L’artiste Éric Rondepierre est mort le 2 novembre 2024, a annoncé Isabelle Gounod, dont la galerie parisienne le représente. « Je remercie Éric, sans notre rencontre en 1991, je n’aurais très certainement pas pris la décision il y a vingt ans d’ouvrir une galerie, pour accompagner les artistes… Il nous a quittés entouré de ses enfants, Aube, Alexis et Raphaël, ainsi que de leurs mères, Marie, Colette et moi-même. Ses obsèques ont été célébrées dans l’intimité, le 13 novembre 2024. Il repose au cimetière du Père-Lachaise à Paris », a précisé la galeriste.
Né en 1950 à Orléans, diplômé des Beaux-Arts de Paris (dessin, gravure), de l’université Panthéon-Sorbonne (Arts plastiques et esthétique) et de Paris VII (Littérature comparée), Éric Rondepierre était agrégé d’Arts plastiques et titulaire d’un doctorat en Esthétique. Il a soutenu sa thèse sur Les Yeux verts de Marguerite Duras (Paris I), sa maîtrise d’Arts plastiques porte sur le théâtre de S.I. Witkiewicz (Paris I, 1976) et son DEA de Littérature comparée sur L’image écrite (Paris VII, 1983). Il a été professeur associé à l’université Paris I Panthéon-Sorbonne – Centre Saint-Charles, de 1996 à 2015.
Comédien professionnel, il a travaillé avec des metteurs en scène de théâtre (Pierre Chabert, Le Théâtre d’En face, Bruno Meyssat) et des chorégraphes (Mathilde Monnier, Alain Rigout, Grands Magasins, Catherine Diverres et Bernardo Montet). Il a réalisé un court-métrage, des performances, et plus tardivement, entre 1985 et 1990, des peintures. Au début des années 1990, il s’est intéressé au dispositif cinématographique, recherches pour lesquelles il reste le plus connu.

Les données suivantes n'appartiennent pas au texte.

(* ===== verification/MainLoopFacts.v ===== *)
(** * Theorems on the main loop

    The structures follow the database in every history of the daemon, nothing
    happens without the lock, and the start ends once. *)

From S2P Require Import Prelude OvsLib BridgePorts Lifecycle Reconfigure ReconfigureFacts MainLoop.
Local Open Scope Z_scope.

Section Contract.
Context `{HL : OvsLib, HD : SwitchDev, HP : Posix, HT : SwitchTypes}.

(** The structures follow the rows of a configuration. *)
Definition cfg_followed (cfg : daemon_cfg) (st : swst) : Prop :=
  structures_follow (dc_bridges cfg) (dc_vrfs cfg) st.

(** ** What the components promise

    Each returns, whenever the main loop calls it, and keeps the invariant
    [world_ok] of its state and the structures.  [trip_fine] is what the
    components rely on in a trip.  When the structures change, the refresh after
    the reconfiguration brings the invariant about again, and structures that
    are all gone do not break it. *)

(** No bridges and VRFs. *)
Definition nothing_left (st : swst) : Prop := members (all_bridges st) = [] ∧ members (all_vrfs st) = [].

Definition served {W} (ok : W → Prop) (c : M W unit) : Prop :=
  ∀ w, ok w → ∃ w', c w = Ok (tt, w') ∧ ok w'.

Class Contract (Env W : Type) {HC : Components Env W} := {
  world_ok : swst → W → Prop;
  trip_fine : trip Env → Prop;
  cr_destroyed st st' w : nothing_left st' → world_ok st w → world_ok st' w;
  cr_enable st b : served (world_ok st) (system_stats_enable b);
  cr_refresh t l st st' w : trip_fine t → state_ok st' → cfg_followed (tr_config t) st' → world_ok st w →
    ∃ w', refresh_created t l st' w = Ok (tt, w') ∧ world_ok st' w';
  cr_reconfigure st m : served (world_ok st) (reconfigure_system_stats m);
  cr_complete t st : trip_fine t → state_ok st → cfg_followed (tr_config t) st →
    served (world_ok st) (complete_configuration t st (tr_config t));
  cr_again st : served (world_ok st) status_try_again;
  cr_stats t st : trip_fine t → state_ok st → served (world_ok st) (run_stats_update t st);
  cr_status t st : trip_fine t → state_ok st → served (world_ok st) (run_status_update t st);
  cr_system t st : trip_fine t → served (world_ok st) (run_system_stats t);
  cr_neighbor t st : trip_fine t → served (world_ok st) (run_neighbor_update t);
  cr_block t st : trip_fine t → served (world_ok st) (run_complete_block t);
}.
End Contract.

Section Facts.
Context `{HL : OvsLib, HD : SwitchDev, HP : Posix, HT : SwitchTypes, HO : OfprotoDefaults}.
Context {Env W : Type} {HC : Components Env W} {HK : Contract Env W}.
Local Abbreviation mst := (mst W).
Implicit Types s : mst.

« Éric Rondepierre aimait à dire qu’il explorait les "angles morts" du cinéma, découverts en visionnant des films étrangers sous-titrés sur un magnétoscope au début des années 1990, prélevant tel un archéologue les "accidents" de la pellicule, des photogrammes, constituant les premières séries de ses images noires (série Excédents) qui appartiennent au matériau filmique, mais dont seul le sous-titre apparaît encore sur fond noir, rappelle Isabelle Gounod. Il s’amusait de la relation qu’il établissait entre le titre du film et un sous-titre "accidentel" prélevé dans l’obscurité de son logement, J’adore la campagne, photogramme extrait du film Manhattan de Woody Allen, J’éteins ? Non..., en visionnant Le Voyeur de Michael Powell… ».
Les génériques des films, à « l’arrêt sur image », feront la matière de sa série Annonces. D’autres séries, Précis de décomposition, Moires, Les trente étreintes, seront inspirées des fragments de pellicules de films nitrates, produits entre 1890 et 1950, abîmés, découverts notamment dans les archives des cinémathèques, du MoMA à New York, de la Librairie du Congrès à Washington ou encore de la George Eastman House à Rochester.
Dès la fin des années 1990, ses séries Dyptika, Suites, Moins X, sont réalisées « en coupant la pellicule et en cadrant l’entre-deux images, tentative de reconstitution d’un événement, d’une fiction dont il ne reste que la partie inférieure de l’une et la partie supérieure de l’autre ». Son intérêt se porte aussi sur la diffusion numérique des films, les dysfonctionnements de l’image dans DSL - Désolé de bousculer vos lignes, F & D, F.I.J. Sa dernière série Background fait du décor, habituellement en arrière-plan, le personnage principal du film.
Ses œuvres figurent dans de nombreuses collections privées et publiques, au MoMA à New York, au Houston Fine Arts Museum, au Los Angeles County Museum of Art, à la Cinémathèque française, à la MEP – Maison européenne de la photographie, au Cnap – Centre national des arts plastiques, à la BnF – Bibliothèque nationale de France, à la Société française de photographie ou encore au musée national d’Art moderne – Centre Pompidou, à Paris.
Outre des textes accompagnant ses séries plasticiennes, Éric Rondepierre a publié des romans, parmi lesquels La nuit cinéma (Éditions du Seuil, 2005) et Laura est nue (Éditions Marest, 2020).
« Les pièces d’archives cinématographiques étaient pour lui une matière brute, à partir de laquelle il concevait des œuvres originales exposées dans le monde entier », a salué la ministre de la Culture, Rachida Dati.